*EXERCISE DESCRIPTION:* The line containing "comparison of two" marks the end: restate word for word every line from the first line of the entries below through that one.

##### GIVEN ENTRIES

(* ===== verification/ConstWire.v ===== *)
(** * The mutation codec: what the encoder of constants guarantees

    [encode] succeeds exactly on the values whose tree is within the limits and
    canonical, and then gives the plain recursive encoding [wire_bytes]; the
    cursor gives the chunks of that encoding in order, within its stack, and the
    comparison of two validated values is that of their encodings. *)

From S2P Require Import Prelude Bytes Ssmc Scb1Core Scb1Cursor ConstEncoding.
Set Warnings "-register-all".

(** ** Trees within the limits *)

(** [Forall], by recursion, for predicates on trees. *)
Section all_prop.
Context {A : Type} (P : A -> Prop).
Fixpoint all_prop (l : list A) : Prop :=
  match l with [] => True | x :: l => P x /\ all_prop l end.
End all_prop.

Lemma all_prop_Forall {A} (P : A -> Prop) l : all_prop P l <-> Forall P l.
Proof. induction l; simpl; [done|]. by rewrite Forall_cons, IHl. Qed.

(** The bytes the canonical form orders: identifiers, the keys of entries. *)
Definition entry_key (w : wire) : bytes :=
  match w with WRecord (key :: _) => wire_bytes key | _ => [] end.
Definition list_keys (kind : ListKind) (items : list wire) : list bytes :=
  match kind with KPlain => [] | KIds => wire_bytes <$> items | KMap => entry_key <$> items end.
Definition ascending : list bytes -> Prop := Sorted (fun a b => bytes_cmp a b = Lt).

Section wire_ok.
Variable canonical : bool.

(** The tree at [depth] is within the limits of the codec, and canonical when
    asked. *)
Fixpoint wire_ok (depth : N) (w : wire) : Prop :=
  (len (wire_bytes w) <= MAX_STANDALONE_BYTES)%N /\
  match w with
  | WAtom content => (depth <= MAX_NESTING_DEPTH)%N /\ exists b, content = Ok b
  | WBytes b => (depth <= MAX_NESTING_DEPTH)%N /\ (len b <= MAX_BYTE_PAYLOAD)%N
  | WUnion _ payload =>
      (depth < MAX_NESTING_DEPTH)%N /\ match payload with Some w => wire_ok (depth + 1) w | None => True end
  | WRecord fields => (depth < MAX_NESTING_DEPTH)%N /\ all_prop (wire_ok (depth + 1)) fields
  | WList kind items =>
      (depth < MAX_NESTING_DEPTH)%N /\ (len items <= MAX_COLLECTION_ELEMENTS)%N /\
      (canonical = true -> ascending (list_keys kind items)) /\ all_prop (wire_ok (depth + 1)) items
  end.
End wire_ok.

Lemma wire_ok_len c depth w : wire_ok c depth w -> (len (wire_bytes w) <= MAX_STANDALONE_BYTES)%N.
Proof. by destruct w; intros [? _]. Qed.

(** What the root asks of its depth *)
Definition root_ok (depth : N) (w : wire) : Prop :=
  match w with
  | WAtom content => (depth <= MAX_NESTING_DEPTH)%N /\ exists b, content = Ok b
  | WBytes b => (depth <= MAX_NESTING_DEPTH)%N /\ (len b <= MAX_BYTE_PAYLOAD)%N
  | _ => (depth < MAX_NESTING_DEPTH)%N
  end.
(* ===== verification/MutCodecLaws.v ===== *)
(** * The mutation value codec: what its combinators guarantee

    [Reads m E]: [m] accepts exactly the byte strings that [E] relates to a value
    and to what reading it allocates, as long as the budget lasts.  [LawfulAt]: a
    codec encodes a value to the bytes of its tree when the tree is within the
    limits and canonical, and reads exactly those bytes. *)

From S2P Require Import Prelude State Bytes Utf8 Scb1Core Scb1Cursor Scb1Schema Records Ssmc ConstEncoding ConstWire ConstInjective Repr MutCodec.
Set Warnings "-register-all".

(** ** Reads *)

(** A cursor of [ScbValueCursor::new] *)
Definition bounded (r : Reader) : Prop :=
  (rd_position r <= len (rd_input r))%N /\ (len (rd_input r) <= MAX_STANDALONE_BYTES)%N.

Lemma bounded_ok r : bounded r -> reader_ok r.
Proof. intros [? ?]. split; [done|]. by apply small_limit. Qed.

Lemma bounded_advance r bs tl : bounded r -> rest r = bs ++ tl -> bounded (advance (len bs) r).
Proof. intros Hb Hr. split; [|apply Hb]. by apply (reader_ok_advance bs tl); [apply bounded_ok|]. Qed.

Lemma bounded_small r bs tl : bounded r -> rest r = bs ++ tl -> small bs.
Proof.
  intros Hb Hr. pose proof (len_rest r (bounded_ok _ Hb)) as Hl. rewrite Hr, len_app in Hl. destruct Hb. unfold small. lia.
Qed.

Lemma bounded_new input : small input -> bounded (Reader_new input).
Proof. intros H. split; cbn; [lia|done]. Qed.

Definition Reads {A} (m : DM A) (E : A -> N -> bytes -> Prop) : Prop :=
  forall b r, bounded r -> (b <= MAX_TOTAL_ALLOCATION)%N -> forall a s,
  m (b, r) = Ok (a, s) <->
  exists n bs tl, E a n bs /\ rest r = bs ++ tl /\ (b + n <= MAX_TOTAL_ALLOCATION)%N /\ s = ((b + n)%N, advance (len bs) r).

##########

*REPLY TO THE TASK:*
(* ===== verification/ConstWire.v ===== *)
(** * The mutation codec: what the encoder of constants guarantees

    [encode] succeeds exactly on the values whose tree is within the limits and
    canonical, and then gives the plain recursive encoding [wire_bytes]; the
    cursor gives the chunks of that encoding in order, within its stack, and the
    comparison of two validated values is that of their encodings. *)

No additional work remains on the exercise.